* **Your task**
Below are entries. Reproduce exactly the lines between the line holding "match last views with" and the line holding "modify (fun views => take", inclusive, and only those.

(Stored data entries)
..........

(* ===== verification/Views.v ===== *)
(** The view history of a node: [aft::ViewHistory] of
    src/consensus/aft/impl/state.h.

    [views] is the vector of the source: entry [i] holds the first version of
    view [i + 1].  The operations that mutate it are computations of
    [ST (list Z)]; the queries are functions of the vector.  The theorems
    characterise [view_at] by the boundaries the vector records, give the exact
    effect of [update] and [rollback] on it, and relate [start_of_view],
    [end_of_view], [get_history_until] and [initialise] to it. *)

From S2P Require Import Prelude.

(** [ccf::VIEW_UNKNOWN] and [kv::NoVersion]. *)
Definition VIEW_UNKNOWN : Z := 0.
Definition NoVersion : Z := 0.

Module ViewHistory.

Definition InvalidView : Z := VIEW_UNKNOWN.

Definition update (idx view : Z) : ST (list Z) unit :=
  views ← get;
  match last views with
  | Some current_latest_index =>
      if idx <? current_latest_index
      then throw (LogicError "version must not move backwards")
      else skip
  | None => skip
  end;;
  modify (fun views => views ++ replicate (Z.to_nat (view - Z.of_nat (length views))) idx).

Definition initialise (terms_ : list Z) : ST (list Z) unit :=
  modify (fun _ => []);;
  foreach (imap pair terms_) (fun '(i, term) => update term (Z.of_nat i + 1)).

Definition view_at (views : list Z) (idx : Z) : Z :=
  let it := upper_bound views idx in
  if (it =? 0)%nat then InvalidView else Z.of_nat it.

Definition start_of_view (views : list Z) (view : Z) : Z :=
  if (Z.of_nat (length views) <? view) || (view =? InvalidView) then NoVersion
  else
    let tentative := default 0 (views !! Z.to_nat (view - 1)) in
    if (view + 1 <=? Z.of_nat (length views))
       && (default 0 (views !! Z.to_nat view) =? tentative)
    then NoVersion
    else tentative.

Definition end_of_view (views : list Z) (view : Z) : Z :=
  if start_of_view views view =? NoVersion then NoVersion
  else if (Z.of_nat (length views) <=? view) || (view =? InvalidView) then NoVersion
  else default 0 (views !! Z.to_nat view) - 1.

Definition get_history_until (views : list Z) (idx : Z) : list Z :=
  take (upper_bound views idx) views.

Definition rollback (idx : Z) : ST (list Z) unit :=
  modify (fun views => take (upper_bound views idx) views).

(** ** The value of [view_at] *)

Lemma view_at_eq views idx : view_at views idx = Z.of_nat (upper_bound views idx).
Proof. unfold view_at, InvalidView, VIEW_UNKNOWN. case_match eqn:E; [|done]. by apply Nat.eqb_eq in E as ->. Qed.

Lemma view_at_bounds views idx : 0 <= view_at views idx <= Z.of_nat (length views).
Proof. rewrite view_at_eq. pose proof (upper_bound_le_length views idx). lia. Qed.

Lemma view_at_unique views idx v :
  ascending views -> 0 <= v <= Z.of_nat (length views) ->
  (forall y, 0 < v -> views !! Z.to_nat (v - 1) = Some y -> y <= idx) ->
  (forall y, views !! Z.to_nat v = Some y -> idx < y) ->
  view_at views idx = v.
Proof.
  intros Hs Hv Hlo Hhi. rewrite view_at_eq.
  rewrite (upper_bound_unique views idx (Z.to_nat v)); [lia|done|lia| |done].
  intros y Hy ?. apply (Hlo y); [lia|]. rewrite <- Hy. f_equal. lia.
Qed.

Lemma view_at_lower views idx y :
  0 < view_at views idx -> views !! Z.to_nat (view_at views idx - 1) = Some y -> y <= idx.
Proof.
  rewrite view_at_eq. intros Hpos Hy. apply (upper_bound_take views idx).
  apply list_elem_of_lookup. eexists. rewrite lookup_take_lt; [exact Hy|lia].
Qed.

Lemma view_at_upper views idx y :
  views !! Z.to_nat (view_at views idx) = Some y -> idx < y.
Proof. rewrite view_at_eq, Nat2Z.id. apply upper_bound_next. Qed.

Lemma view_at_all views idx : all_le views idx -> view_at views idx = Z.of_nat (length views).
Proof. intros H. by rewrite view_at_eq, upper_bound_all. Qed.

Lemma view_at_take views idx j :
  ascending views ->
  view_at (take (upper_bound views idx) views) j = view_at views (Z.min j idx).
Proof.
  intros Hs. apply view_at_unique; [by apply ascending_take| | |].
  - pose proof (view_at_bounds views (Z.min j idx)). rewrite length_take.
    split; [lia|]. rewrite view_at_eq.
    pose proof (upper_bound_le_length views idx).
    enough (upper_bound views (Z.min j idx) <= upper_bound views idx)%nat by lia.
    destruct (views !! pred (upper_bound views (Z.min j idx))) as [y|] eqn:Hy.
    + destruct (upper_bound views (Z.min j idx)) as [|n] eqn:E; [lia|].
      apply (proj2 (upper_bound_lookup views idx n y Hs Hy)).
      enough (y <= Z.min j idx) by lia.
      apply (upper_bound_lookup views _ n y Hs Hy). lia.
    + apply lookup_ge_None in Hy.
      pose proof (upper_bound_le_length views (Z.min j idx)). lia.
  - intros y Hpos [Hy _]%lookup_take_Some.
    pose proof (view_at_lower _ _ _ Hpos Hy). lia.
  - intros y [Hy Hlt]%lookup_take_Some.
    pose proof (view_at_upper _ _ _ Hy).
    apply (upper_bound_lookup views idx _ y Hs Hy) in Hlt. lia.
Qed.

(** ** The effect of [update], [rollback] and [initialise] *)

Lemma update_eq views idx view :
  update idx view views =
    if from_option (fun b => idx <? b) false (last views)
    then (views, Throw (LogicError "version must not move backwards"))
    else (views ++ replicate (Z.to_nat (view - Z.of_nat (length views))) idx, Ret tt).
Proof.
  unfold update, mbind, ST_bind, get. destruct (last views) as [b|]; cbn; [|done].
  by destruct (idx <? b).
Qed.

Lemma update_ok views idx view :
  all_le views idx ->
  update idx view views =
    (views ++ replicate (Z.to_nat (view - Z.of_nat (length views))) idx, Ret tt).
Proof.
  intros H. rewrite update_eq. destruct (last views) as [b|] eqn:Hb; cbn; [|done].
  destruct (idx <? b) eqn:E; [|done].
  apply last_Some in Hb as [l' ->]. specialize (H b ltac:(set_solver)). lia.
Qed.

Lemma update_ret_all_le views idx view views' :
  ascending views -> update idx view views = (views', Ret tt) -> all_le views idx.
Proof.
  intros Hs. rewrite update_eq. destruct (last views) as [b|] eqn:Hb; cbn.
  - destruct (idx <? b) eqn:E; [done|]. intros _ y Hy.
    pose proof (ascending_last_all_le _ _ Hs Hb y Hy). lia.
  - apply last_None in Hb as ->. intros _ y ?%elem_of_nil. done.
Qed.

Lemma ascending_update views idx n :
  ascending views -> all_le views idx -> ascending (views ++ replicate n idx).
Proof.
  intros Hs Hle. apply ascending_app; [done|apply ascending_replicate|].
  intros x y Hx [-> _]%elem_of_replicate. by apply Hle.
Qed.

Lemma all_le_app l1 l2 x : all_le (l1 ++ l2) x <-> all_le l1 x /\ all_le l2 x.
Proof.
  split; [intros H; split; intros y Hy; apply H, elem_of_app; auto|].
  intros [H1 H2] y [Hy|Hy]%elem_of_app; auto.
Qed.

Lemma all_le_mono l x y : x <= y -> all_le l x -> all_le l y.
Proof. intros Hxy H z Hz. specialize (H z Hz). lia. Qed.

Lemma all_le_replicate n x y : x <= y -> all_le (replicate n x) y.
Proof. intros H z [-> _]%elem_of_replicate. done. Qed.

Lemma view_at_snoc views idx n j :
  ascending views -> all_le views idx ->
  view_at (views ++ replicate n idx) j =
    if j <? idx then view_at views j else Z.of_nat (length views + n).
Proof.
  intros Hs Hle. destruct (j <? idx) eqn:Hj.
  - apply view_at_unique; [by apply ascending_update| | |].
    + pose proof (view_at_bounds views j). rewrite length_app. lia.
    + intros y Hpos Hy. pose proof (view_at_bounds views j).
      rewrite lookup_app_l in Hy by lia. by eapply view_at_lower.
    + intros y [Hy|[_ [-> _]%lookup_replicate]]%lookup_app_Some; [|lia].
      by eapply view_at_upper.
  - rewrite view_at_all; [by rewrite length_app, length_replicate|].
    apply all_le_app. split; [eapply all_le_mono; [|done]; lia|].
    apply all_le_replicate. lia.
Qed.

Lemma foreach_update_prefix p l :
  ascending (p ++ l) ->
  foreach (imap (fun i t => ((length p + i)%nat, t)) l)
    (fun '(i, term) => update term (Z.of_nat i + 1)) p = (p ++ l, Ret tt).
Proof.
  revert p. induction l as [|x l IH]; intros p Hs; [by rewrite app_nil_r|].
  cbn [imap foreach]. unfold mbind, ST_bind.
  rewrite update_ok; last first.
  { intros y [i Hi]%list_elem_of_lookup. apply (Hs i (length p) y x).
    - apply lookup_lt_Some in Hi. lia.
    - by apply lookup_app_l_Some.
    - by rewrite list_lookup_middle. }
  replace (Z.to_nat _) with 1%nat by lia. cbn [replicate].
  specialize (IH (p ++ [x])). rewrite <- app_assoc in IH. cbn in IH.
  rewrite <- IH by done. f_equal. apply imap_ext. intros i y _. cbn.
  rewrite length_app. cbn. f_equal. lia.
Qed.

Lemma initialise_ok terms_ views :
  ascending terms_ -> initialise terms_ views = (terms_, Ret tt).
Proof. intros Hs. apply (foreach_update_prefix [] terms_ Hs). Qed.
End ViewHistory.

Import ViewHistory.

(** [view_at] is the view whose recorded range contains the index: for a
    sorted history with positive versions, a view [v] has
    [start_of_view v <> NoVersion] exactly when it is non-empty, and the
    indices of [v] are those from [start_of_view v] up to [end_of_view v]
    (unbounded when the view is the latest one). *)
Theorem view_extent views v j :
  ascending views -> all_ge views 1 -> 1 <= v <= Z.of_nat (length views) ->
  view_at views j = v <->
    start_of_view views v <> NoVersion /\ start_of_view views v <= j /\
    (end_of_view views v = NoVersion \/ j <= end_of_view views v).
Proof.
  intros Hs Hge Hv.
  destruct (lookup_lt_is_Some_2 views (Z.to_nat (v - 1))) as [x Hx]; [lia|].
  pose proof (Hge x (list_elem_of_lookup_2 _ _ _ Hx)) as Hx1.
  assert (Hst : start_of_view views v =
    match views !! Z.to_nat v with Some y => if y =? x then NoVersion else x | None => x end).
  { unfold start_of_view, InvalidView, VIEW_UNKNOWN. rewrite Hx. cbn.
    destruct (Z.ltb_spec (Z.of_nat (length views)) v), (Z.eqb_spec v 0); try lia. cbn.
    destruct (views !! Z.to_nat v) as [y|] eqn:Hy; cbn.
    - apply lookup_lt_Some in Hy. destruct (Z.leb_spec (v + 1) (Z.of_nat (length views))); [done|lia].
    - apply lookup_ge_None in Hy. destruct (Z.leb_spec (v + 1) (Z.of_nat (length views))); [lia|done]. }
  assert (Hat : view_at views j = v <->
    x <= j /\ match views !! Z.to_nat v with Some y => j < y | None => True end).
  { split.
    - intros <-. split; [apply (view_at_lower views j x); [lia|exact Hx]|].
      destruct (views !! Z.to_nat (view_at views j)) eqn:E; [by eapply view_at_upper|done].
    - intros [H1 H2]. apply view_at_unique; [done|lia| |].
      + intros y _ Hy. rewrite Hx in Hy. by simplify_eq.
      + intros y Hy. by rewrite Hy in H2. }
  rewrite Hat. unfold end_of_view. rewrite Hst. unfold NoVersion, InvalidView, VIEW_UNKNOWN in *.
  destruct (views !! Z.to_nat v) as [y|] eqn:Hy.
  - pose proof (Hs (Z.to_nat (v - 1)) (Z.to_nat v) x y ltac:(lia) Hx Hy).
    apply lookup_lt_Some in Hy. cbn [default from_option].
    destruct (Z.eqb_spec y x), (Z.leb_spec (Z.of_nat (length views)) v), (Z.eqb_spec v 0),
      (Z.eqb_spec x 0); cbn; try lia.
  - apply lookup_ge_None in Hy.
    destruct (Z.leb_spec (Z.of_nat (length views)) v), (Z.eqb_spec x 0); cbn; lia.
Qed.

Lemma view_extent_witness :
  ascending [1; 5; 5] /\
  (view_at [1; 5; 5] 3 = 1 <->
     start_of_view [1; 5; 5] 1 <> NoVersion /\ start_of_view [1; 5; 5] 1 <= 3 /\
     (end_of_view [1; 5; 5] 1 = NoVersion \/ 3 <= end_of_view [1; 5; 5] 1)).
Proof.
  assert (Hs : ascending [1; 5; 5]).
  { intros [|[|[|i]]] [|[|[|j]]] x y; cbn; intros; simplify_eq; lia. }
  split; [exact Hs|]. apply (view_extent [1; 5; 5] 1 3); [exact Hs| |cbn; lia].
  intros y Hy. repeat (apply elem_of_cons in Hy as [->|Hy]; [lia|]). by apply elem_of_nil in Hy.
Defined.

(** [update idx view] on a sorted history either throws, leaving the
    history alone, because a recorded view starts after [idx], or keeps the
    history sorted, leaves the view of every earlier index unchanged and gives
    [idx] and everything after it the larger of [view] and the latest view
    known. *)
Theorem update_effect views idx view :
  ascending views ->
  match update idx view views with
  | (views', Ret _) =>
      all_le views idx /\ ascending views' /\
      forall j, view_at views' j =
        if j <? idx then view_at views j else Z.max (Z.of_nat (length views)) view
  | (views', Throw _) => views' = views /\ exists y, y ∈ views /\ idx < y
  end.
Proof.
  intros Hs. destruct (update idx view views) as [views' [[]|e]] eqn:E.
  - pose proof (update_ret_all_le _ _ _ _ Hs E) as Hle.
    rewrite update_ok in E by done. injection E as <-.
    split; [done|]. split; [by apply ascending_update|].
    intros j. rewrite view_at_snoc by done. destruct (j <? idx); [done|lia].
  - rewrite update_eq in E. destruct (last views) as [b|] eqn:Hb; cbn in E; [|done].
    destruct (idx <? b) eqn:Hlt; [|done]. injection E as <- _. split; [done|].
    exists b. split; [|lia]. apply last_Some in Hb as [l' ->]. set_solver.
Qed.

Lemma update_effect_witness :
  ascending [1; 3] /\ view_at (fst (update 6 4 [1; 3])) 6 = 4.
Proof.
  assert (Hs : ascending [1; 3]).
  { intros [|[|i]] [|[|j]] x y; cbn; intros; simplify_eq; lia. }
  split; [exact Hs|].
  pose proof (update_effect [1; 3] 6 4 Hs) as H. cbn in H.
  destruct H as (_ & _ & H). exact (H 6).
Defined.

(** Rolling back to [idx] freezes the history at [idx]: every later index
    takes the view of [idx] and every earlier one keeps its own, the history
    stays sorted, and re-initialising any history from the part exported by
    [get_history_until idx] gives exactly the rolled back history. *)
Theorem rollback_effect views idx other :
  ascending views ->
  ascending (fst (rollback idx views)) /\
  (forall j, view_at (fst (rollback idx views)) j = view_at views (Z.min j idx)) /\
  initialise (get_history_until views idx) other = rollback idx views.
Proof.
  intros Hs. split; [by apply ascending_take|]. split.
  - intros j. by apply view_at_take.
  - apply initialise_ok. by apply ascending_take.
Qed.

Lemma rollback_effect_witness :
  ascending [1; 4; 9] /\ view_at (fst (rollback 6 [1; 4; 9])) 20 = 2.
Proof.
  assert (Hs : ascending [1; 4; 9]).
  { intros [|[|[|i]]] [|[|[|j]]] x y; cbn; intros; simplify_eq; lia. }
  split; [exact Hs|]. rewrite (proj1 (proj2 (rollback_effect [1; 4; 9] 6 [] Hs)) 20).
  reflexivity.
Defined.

..........

* **Solution for this task**
  match last views with
  | Some current_latest_index =>
      if idx <? current_latest_index
      then throw (LogicError "version must not move backwards")
      else skip
  | None => skip
  end;;
  modify (fun views => views ++ replicate (Z.to_nat (view - Z.of_nat (length views))) idx).

Definition initialise (terms_ : list Z) : ST (list Z) unit :=
  modify (fun _ => []);;
  foreach (imap pair terms_) (fun '(i, term) => update term (Z.of_nat i + 1)).

Definition view_at (views : list Z) (idx : Z) : Z :=
  let it := upper_bound views idx in
  if (it =? 0)%nat then InvalidView else Z.of_nat it.

Definition start_of_view (views : list Z) (view : Z) : Z :=
  if (Z.of_nat (length views) <? view) || (view =? InvalidView) then NoVersion
  else
    let tentative := default 0 (views !! Z.to_nat (view - 1)) in
    if (view + 1 <=? Z.of_nat (length views))
       && (default 0 (views !! Z.to_nat view) =? tentative)
    then NoVersion
    else tentative.

Definition end_of_view (views : list Z) (view : Z) : Z :=
  if start_of_view views view =? NoVersion then NoVersion
  else if (Z.of_nat (length views) <=? view) || (view =? InvalidView) then NoVersion
  else default 0 (views !! Z.to_nat view) - 1.

Definition get_history_until (views : list Z) (idx : Z) : list Z :=
  take (upper_bound views idx) views.

Definition rollback (idx : Z) : ST (list Z) unit :=
  modify (fun views => take (upper_bound views idx) views).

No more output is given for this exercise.